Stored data
━━━━━━━━━━━━━━━━━━━━

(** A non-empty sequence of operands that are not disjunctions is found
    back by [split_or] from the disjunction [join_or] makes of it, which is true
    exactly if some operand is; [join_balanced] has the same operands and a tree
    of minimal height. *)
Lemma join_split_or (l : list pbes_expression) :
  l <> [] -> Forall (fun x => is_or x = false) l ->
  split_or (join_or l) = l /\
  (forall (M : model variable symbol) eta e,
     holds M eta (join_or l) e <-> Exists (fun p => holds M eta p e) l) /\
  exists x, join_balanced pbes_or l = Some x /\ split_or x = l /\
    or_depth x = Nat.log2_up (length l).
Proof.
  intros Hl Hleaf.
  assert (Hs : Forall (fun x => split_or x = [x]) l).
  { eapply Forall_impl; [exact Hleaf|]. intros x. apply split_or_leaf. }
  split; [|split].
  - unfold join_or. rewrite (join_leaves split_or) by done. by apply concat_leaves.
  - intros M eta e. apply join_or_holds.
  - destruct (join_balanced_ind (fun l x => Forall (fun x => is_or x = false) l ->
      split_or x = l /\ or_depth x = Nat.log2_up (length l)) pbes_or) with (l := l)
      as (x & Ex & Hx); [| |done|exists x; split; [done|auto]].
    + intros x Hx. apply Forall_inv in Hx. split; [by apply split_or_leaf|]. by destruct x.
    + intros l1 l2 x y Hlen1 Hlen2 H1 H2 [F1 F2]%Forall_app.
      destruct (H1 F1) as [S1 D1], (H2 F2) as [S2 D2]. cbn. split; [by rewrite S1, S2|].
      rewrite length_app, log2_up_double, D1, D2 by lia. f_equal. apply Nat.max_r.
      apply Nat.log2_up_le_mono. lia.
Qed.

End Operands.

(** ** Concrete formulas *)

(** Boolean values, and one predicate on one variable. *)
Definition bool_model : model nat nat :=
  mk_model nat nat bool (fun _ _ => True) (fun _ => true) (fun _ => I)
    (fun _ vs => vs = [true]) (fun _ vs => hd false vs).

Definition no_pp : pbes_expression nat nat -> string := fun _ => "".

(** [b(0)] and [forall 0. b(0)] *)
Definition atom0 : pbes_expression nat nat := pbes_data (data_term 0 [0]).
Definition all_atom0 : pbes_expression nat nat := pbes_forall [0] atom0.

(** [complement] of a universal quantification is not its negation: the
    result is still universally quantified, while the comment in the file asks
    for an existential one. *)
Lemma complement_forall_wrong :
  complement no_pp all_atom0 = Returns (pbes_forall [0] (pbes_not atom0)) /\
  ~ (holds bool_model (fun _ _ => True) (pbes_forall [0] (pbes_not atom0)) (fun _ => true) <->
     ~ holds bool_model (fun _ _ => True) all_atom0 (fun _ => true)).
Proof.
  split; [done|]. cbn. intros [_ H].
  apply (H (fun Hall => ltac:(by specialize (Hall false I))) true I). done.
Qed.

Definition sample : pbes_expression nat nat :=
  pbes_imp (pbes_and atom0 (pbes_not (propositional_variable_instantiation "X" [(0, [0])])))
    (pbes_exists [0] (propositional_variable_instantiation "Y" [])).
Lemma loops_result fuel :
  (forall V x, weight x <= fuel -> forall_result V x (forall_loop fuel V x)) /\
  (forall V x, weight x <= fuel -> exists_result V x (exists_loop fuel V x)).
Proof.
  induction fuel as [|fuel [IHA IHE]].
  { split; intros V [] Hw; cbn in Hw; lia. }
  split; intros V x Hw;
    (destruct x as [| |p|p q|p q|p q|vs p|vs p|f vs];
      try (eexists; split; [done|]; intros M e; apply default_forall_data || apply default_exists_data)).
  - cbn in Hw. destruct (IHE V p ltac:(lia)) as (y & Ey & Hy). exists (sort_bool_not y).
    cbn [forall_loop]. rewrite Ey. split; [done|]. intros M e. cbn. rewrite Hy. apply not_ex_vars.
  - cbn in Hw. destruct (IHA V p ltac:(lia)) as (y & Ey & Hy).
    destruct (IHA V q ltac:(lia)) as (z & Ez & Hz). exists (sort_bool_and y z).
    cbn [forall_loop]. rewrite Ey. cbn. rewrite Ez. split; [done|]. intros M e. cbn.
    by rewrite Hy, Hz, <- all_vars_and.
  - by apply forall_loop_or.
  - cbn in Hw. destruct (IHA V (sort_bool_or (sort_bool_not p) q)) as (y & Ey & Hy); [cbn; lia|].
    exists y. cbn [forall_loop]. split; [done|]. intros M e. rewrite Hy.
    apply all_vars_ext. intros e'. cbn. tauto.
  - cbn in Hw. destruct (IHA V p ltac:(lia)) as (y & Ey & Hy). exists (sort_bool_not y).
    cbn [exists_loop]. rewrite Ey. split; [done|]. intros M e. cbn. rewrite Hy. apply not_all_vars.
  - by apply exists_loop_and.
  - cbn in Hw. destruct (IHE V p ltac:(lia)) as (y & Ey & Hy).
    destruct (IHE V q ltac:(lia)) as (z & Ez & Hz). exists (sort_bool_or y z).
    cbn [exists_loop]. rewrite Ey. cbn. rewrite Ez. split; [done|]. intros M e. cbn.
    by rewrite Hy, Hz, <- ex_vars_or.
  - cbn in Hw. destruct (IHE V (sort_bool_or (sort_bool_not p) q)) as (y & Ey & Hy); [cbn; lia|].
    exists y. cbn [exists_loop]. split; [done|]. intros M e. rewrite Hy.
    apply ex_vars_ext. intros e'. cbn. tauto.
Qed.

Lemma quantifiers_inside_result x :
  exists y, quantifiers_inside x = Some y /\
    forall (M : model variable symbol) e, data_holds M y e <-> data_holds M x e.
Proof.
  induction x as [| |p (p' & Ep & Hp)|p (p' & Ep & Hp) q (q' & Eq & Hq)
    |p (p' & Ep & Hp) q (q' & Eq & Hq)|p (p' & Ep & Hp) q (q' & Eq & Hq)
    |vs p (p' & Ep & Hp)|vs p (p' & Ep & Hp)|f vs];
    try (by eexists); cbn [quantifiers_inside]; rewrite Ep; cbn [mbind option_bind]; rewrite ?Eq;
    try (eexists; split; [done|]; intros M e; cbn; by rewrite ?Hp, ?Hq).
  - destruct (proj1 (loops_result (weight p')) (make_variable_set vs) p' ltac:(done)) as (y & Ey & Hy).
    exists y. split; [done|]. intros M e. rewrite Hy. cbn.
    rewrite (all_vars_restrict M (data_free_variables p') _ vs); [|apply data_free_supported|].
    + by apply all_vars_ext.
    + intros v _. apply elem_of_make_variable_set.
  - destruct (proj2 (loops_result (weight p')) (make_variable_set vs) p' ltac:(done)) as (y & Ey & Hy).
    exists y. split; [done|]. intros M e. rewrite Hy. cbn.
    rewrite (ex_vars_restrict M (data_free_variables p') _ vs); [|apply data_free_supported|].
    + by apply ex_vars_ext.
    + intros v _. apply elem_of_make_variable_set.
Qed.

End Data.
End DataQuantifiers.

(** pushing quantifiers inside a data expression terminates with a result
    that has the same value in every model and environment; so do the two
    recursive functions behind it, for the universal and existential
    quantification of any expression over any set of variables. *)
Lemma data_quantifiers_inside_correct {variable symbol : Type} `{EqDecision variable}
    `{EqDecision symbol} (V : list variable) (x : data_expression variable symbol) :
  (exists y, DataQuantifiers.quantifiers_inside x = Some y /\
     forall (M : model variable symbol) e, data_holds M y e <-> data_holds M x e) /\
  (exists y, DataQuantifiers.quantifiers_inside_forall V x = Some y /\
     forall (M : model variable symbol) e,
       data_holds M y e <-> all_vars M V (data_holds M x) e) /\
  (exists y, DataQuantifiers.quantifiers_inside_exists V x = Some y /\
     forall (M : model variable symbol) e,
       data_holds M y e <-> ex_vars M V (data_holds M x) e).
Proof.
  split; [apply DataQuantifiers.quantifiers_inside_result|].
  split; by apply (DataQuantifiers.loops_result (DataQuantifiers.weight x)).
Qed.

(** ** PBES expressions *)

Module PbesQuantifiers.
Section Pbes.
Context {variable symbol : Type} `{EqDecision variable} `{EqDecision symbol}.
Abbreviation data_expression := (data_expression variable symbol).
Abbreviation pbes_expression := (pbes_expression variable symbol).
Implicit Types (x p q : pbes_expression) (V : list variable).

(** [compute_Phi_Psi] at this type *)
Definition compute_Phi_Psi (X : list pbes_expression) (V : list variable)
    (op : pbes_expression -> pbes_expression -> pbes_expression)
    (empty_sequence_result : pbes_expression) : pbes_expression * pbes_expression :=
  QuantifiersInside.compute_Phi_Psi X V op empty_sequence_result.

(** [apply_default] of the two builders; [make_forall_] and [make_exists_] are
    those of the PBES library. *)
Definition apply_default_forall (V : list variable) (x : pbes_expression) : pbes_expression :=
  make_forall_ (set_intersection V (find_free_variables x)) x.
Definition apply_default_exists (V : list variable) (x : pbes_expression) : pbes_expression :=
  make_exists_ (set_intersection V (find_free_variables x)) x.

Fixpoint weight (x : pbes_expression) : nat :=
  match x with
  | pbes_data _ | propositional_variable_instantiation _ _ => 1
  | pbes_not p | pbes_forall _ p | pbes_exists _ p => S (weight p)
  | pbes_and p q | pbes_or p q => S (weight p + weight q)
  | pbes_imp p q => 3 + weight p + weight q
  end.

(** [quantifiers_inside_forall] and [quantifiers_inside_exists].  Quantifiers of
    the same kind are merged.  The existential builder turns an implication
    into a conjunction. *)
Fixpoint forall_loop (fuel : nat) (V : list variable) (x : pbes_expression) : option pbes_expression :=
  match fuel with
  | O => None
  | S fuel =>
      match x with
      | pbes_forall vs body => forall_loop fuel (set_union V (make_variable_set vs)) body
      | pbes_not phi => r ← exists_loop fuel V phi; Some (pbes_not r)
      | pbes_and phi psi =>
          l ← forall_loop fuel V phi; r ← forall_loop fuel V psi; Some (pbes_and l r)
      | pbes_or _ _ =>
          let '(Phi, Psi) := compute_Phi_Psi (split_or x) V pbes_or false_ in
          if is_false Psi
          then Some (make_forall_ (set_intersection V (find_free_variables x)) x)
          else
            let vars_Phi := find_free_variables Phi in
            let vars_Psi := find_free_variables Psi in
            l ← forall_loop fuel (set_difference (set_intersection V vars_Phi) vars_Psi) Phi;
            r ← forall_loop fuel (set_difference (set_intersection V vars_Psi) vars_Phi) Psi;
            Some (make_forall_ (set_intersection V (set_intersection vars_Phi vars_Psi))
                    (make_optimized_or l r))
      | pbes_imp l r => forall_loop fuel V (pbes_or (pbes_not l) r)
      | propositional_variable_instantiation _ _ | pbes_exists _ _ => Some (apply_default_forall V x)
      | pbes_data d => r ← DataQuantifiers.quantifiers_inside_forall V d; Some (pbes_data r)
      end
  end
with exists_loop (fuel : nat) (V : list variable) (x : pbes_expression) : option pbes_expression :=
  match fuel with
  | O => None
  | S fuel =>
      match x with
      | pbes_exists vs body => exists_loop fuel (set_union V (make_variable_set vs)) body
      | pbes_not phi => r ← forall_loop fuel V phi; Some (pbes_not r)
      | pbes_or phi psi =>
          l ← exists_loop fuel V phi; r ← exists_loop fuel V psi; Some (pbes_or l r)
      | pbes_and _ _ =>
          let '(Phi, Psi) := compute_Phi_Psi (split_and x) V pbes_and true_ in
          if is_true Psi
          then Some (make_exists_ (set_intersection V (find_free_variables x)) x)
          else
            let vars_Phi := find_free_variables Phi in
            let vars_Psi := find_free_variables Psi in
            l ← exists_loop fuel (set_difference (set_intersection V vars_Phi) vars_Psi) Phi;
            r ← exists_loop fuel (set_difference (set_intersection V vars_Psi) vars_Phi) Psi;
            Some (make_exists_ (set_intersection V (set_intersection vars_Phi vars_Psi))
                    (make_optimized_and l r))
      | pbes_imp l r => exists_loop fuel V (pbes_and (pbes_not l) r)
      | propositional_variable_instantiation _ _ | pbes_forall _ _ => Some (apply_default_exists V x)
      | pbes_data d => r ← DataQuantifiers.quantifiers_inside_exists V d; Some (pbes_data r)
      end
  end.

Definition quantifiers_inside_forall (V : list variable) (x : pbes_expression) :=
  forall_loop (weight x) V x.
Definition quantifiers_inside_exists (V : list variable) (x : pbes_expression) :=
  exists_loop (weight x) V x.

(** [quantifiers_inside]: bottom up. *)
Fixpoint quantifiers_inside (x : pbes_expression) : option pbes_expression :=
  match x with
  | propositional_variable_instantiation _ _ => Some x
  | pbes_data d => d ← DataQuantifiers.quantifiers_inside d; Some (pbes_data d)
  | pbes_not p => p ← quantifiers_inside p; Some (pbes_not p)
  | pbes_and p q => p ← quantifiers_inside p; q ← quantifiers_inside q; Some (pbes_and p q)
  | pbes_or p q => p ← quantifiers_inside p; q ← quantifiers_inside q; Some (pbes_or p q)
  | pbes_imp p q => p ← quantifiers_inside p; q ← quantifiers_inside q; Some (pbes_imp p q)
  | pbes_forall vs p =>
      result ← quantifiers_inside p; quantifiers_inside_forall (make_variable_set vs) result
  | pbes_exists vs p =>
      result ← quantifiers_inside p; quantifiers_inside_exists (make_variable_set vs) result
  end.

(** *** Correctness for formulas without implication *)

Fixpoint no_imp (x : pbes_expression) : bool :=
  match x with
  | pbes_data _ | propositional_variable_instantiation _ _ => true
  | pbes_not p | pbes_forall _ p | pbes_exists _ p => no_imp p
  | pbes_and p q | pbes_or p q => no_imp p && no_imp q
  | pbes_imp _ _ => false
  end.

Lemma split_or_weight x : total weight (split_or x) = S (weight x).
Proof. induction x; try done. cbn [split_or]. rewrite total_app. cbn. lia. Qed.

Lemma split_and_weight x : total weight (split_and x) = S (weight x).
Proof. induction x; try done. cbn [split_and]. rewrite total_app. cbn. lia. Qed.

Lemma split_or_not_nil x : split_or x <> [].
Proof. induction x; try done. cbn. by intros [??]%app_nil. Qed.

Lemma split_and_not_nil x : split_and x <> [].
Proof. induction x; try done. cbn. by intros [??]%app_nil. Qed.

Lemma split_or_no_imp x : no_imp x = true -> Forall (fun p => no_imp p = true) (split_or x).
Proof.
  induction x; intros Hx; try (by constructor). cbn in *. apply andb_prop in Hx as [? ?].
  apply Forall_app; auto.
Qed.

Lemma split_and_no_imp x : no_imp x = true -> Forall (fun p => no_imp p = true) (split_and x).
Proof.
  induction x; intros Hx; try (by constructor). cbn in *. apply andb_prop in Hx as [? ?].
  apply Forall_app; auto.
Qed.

━━━━━━━━━━━━━━━━━━━━

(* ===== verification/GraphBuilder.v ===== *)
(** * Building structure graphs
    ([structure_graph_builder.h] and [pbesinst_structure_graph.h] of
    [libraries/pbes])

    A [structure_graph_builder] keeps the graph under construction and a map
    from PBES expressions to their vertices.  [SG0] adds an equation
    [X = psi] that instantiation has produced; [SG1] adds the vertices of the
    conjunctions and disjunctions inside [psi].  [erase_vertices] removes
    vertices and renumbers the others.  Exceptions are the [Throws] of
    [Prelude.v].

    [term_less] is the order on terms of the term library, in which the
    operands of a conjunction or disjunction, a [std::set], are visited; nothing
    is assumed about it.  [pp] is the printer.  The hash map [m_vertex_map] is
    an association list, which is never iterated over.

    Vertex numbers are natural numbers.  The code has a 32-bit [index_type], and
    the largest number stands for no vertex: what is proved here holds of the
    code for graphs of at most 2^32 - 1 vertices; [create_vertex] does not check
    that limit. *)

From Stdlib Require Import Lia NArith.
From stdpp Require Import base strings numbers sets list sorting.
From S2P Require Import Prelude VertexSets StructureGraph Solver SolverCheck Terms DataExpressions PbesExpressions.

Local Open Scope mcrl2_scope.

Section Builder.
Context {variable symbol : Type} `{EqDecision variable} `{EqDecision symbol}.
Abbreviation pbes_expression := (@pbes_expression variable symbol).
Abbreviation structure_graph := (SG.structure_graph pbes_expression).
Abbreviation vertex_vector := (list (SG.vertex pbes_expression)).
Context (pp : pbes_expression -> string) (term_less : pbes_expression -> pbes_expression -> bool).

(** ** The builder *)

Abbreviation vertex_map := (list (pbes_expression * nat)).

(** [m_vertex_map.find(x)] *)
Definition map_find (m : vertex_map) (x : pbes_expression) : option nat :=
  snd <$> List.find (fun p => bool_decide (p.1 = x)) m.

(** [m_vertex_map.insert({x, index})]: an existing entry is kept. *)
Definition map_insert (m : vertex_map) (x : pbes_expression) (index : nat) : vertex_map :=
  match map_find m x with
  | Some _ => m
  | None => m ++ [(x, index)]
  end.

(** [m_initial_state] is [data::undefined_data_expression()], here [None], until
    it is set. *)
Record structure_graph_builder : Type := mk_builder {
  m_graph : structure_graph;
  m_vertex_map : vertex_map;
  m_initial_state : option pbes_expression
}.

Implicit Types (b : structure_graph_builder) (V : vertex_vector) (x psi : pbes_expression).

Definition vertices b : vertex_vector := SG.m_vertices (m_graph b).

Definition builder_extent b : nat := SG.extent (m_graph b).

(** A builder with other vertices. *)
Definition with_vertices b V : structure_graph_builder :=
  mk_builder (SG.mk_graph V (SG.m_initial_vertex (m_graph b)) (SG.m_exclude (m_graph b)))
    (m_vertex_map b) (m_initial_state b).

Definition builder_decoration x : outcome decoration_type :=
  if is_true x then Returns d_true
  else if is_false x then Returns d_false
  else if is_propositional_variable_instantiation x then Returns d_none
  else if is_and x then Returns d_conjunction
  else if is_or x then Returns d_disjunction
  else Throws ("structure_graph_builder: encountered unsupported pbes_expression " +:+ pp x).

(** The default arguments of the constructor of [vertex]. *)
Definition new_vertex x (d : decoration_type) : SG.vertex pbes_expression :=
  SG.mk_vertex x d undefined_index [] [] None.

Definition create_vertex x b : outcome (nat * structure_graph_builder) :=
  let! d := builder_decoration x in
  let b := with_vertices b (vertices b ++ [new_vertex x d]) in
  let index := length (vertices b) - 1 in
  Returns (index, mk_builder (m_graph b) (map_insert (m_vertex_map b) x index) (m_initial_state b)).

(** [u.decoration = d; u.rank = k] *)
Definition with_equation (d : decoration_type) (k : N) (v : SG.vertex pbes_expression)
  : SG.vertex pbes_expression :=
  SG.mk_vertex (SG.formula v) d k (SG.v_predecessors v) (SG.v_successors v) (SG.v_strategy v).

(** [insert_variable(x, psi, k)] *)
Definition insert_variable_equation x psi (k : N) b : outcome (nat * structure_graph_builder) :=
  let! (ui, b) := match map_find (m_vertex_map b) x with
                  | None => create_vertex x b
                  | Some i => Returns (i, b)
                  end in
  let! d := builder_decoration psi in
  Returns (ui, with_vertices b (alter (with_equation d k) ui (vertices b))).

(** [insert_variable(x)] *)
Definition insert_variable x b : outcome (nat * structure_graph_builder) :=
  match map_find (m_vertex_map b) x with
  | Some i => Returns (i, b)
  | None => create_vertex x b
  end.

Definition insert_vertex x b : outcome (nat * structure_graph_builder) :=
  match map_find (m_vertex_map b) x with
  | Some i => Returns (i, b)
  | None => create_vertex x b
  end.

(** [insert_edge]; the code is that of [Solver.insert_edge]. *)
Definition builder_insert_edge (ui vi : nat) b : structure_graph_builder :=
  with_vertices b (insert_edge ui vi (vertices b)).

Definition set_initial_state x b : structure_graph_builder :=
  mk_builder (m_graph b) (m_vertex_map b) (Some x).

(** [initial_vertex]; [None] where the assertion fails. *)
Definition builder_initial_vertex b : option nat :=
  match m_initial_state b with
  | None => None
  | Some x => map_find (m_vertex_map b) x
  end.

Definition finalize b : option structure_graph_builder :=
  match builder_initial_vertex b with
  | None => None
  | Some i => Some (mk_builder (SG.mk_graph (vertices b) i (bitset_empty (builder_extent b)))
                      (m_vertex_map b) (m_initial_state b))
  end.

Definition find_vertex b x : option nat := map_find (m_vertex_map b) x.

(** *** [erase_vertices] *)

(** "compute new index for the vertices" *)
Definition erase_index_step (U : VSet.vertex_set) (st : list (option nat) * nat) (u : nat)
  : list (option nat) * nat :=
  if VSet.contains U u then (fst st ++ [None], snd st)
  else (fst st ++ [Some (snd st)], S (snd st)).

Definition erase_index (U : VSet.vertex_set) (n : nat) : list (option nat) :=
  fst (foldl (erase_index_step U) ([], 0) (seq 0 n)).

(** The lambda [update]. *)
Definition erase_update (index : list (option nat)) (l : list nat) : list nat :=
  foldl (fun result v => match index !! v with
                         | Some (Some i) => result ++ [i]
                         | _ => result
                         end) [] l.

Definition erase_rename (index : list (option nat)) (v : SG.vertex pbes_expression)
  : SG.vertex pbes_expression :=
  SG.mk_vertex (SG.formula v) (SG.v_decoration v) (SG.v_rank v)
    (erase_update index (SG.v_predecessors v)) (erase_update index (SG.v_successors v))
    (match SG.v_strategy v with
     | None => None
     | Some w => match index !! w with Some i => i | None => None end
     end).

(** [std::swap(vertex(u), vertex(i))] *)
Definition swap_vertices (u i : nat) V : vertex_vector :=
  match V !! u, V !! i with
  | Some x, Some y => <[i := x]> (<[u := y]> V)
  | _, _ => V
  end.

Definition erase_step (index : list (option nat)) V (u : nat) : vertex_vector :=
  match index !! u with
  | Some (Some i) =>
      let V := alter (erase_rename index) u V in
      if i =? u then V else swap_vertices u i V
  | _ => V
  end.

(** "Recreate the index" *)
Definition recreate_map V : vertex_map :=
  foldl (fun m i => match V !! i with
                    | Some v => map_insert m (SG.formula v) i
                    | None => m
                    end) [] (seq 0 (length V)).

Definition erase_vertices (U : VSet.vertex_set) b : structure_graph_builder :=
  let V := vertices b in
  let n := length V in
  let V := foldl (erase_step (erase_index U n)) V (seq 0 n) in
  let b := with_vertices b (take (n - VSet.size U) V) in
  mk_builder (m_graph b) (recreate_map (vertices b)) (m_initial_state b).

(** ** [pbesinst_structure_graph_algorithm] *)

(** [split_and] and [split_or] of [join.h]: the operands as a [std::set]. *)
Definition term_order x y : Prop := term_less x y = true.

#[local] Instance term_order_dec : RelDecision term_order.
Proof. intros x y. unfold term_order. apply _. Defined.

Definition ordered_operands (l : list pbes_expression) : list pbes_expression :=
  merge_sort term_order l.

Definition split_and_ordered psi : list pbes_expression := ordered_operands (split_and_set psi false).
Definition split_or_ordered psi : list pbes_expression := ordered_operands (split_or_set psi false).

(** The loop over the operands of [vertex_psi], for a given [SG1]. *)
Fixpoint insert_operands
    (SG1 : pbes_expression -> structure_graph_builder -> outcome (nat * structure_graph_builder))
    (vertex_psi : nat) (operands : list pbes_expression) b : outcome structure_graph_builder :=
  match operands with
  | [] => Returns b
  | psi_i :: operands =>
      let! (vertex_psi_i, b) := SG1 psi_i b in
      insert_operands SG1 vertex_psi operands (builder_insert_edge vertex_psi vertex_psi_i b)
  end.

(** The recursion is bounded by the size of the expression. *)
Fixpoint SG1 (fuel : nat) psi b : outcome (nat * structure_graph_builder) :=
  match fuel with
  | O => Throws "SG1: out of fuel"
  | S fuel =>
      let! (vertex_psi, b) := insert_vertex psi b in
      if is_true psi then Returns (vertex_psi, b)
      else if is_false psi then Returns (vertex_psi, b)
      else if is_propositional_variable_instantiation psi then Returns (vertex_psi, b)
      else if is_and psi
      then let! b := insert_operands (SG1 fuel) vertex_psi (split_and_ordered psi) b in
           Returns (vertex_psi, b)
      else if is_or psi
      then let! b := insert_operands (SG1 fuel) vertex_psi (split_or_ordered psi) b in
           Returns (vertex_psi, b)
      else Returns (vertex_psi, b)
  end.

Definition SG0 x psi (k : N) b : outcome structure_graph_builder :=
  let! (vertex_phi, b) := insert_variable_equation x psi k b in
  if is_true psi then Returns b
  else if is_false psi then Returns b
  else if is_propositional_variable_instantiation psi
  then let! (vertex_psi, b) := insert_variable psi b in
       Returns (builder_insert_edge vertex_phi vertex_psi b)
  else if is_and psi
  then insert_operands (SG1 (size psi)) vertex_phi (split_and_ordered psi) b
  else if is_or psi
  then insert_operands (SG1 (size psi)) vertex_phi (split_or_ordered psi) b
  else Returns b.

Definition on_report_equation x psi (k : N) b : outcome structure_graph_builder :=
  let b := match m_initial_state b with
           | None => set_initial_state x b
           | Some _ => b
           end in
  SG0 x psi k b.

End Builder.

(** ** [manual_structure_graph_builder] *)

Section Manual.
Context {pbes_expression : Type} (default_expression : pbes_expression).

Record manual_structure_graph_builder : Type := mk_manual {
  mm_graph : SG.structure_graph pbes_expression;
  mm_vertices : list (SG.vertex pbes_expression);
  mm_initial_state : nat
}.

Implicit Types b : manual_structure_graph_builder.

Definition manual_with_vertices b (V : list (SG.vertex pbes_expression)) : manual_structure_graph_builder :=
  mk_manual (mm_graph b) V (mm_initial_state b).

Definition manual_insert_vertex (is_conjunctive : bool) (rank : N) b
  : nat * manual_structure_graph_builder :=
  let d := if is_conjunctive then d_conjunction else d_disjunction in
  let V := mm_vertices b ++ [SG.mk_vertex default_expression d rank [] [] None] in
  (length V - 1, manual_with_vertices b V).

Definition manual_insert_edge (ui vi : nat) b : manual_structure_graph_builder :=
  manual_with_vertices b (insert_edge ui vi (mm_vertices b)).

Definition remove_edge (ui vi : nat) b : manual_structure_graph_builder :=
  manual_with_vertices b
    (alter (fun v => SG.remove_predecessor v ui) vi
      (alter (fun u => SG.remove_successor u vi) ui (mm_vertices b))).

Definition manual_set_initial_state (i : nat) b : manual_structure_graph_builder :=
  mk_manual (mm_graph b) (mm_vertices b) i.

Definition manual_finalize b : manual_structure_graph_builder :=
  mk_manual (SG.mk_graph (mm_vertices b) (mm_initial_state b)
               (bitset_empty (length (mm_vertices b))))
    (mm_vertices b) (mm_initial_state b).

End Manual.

━━━━━━━━━━━━━━━━━━━━

* **TASK ITEM**: Only the lines above from the line containing "Definition on_report_equation x" through the line containing "mk_manual (mm_graph b) V" should be retyped, exactly and with both ends included.

* **OUTPUT**:
Definition on_report_equation x psi (k : N) b : outcome structure_graph_builder :=
  let b := match m_initial_state b with
           | None => set_initial_state x b
           | Some _ => b
           end in
  SG0 x psi k b.

End Builder.

(** ** [manual_structure_graph_builder] *)

Section Manual.
Context {pbes_expression : Type} (default_expression : pbes_expression).

Record manual_structure_graph_builder : Type := mk_manual {
  mm_graph : SG.structure_graph pbes_expression;
  mm_vertices : list (SG.vertex pbes_expression);
  mm_initial_state : nat
}.

Implicit Types b : manual_structure_graph_builder.

Definition manual_with_vertices b (V : list (SG.vertex pbes_expression)) : manual_structure_graph_builder :=
  mk_manual (mm_graph b) V (mm_initial_state b).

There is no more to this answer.